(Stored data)

Definition newLocallyDispatched cfg (task : PollForDecisionTaskResponse)
    (attr : ScheduleActivityTaskDecisionAttributes) : locallyDispatchedActivityTask :=
  LocallyDispatched None None (PollForDecisionTaskResponse_WorkflowExecution task)
    (ScheduleActivityTaskDecisionAttributes_ActivityId attr)
    (ScheduleActivityTaskDecisionAttributes_ActivityType attr)
    (ScheduleActivityTaskDecisionAttributes_Input attr) None
    (ScheduleActivityTaskDecisionAttributes_ScheduleToCloseTimeoutSeconds attr) None
    (ScheduleActivityTaskDecisionAttributes_StartToCloseTimeoutSeconds attr)
    (ScheduleActivityTaskDecisionAttributes_HeartbeatTimeoutSeconds attr) None
    (PollForDecisionTaskResponse_WorkflowType task)
    (Some (wth_domain (wtp_config cfg))) (ScheduleActivityTaskDecisionAttributes_Header attr).

(** [at.readyCh <- false]. *)
Definition refuse lda : locallyDispatchedActivityTask :=
  LocallyDispatched (Some false) (lda_TaskToken lda) (lda_WorkflowExecution lda) (lda_ActivityID lda)
    (lda_ActivityType lda) (lda_Input lda) (lda_ScheduledTimestamp lda)
    (lda_ScheduleToCloseTimeoutSeconds lda) (lda_StartedTimestamp lda)
    (lda_StartToCloseTimeoutSeconds lda) (lda_HeartbeatTimeoutSeconds lda)
    (lda_ScheduledTimestampOfThisAttempt lda) (lda_WorkflowType lda) (lda_WorkflowDomain lda)
    (lda_Header lda).
Definition start (adl : ActivityLocalDispatchInfo) lda : locallyDispatchedActivityTask :=
  LocallyDispatched (Some true) (ActivityLocalDispatchInfo_TaskToken adl) (lda_WorkflowExecution lda)
    (lda_ActivityID lda) (lda_ActivityType lda) (lda_Input lda)
    (ActivityLocalDispatchInfo_ScheduledTimestamp adl) (lda_ScheduleToCloseTimeoutSeconds lda)
    (ActivityLocalDispatchInfo_StartedTimestamp adl) (lda_StartToCloseTimeoutSeconds lda)
    (lda_HeartbeatTimeoutSeconds lda) (ActivityLocalDispatchInfo_ScheduledTimestampOfThisAttempt adl)
    (lda_WorkflowType lda) (lda_WorkflowDomain lda) (lda_Header lda).

Definition requestLocalDispatch (a : ScheduleActivityTaskDecisionAttributes) :=
  MkScheduleActivityTaskDecisionAttributes (ScheduleActivityTaskDecisionAttributes_ActivityId a)
    (ScheduleActivityTaskDecisionAttributes_ActivityType a)
    (ScheduleActivityTaskDecisionAttributes_Domain a)
    (ScheduleActivityTaskDecisionAttributes_TaskList a)
    (ScheduleActivityTaskDecisionAttributes_Input a)
    (ScheduleActivityTaskDecisionAttributes_ScheduleToCloseTimeoutSeconds a)
    (ScheduleActivityTaskDecisionAttributes_ScheduleToStartTimeoutSeconds a)
    (ScheduleActivityTaskDecisionAttributes_StartToCloseTimeoutSeconds a)
    (ScheduleActivityTaskDecisionAttributes_HeartbeatTimeoutSeconds a)
    (ScheduleActivityTaskDecisionAttributes_RetryPolicy a)
    (ScheduleActivityTaskDecisionAttributes_Header a) (Some true).

Definition set_schedule (a : ScheduleActivityTaskDecisionAttributes) d : Decision :=
  MkDecision (Decision_DecisionType d) (Some a) (Decision_StartTimerDecisionAttributes d)
    (Decision_CompleteWorkflowExecutionDecisionAttributes d)
    (Decision_FailWorkflowExecutionDecisionAttributes d)
    (Decision_RequestCancelActivityTaskDecisionAttributes d)
    (Decision_CancelTimerDecisionAttributes d)
    (Decision_CancelWorkflowExecutionDecisionAttributes d)
    (Decision_RequestCancelExternalWorkflowExecutionDecisionAttributes d)
    (Decision_RecordMarkerDecisionAttributes d)
    (Decision_ContinueAsNewWorkflowExecutionDecisionAttributes d)
    (Decision_StartChildWorkflowExecutionDecisionAttributes d)
    (Decision_SignalExternalWorkflowExecutionDecisionAttributes d)
    (Decision_UpsertWorkflowSearchAttributesDecisionAttributes d).

(** ** Answering a task *)

(** The request is one object for all attempts, and is recorded as it is when it
    is sent. *)
Record responding := Responding {
  resp_request : completeRequest;
  resp_calls : nat;                                     (** the calls of [respondTaskCompleted] *)
  resp_offers : nat;                                    (** the calls of [SendTask] *)
  resp_handed : list locallyDispatchedActivityTask;     (** the tasks that were taken *)
  resp_sent : list completeRequest }.
Implicit Types (x : responding).

Definition set_request r x := Responding r (resp_calls x) (resp_offers x) (resp_handed x) (resp_sent x).
Definition set_handed l x := Responding (resp_request x) (resp_calls x) (resp_offers x) l (resp_sent x).

Definition set_completed (ds : list Decision) (sticky : option StickyExecutionAttributes)
    (return_ : option bool) (r : RespondDecisionTaskCompletedRequest) :=
  MkRespondDecisionTaskCompletedRequest (RespondDecisionTaskCompletedRequest_TaskToken r) ds
    (RespondDecisionTaskCompletedRequest_ExecutionContext r)
    (RespondDecisionTaskCompletedRequest_Identity r) sticky return_
    (RespondDecisionTaskCompletedRequest_ForceCreateNewDecisionTask r)
    (RespondDecisionTaskCompletedRequest_BinaryChecksum r)
    (RespondDecisionTaskCompletedRequest_QueryResults r).

Section respond.
Context (cfg : workflowTaskPoller).
(** Whether a local poller waits at the [n]-th call of [SendTask]. *)
Context (takes : nat → bool).
Abbreviation answer := (serviceError + option RespondDecisionTaskCompletedResponse)%type.

Definition SendTask lda : M responding bool :=
  x ← get;
  let ok := takes (resp_offers x) in
  modify (λ x, Responding (resp_request x) (resp_calls x) (S (resp_offers x))
                 (if ok then resp_handed x ++ [lda] else resp_handed x) (resp_sent x));;
  mret ok.

(** Of the loop over the decisions: the decision, and the number of the task that
    was handed over. *)
Definition offerDecision (task : PollForDecisionTaskResponse) d : M responding (Decision * list nat) :=
  match Decision_ScheduleActivityTaskDecisionAttributes d with
  | Some attr =>
      if bool_decide (wtp_taskListName cfg =
           get_string TaskList_Name (ScheduleActivityTaskDecisionAttributes_TaskList attr)) then
        x ← get;
        ok ← SendTask (newLocallyDispatched cfg task attr);
        if (ok : bool) then mret (set_schedule (requestLocalDispatch attr) d, [length (resp_handed x)])
        else mret (d, [])
      else mret (d, [])
  | None => mret (d, [])
  end.

Fixpoint offerDecisions (task : PollForDecisionTaskResponse) (ds : list Decision)
    : M responding (list Decision * list nat) :=
  match ds with
  | [] => mret ([], [])
  | d :: ds =>
      r ← offerDecision task d;
      rs ← offerDecisions task ds;
      mret (fst (r : Decision * list nat) :: fst (rs : list Decision * list nat), snd r ++ snd rs)
  end.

* Your instructions: Reproduce each line of the records in which the string "true" appears.

* Task output:
  LocallyDispatched (Some true) (ActivityLocalDispatchInfo_TaskToken adl) (lda_WorkflowExecution lda)
    (ScheduleActivityTaskDecisionAttributes_Header a) (Some true).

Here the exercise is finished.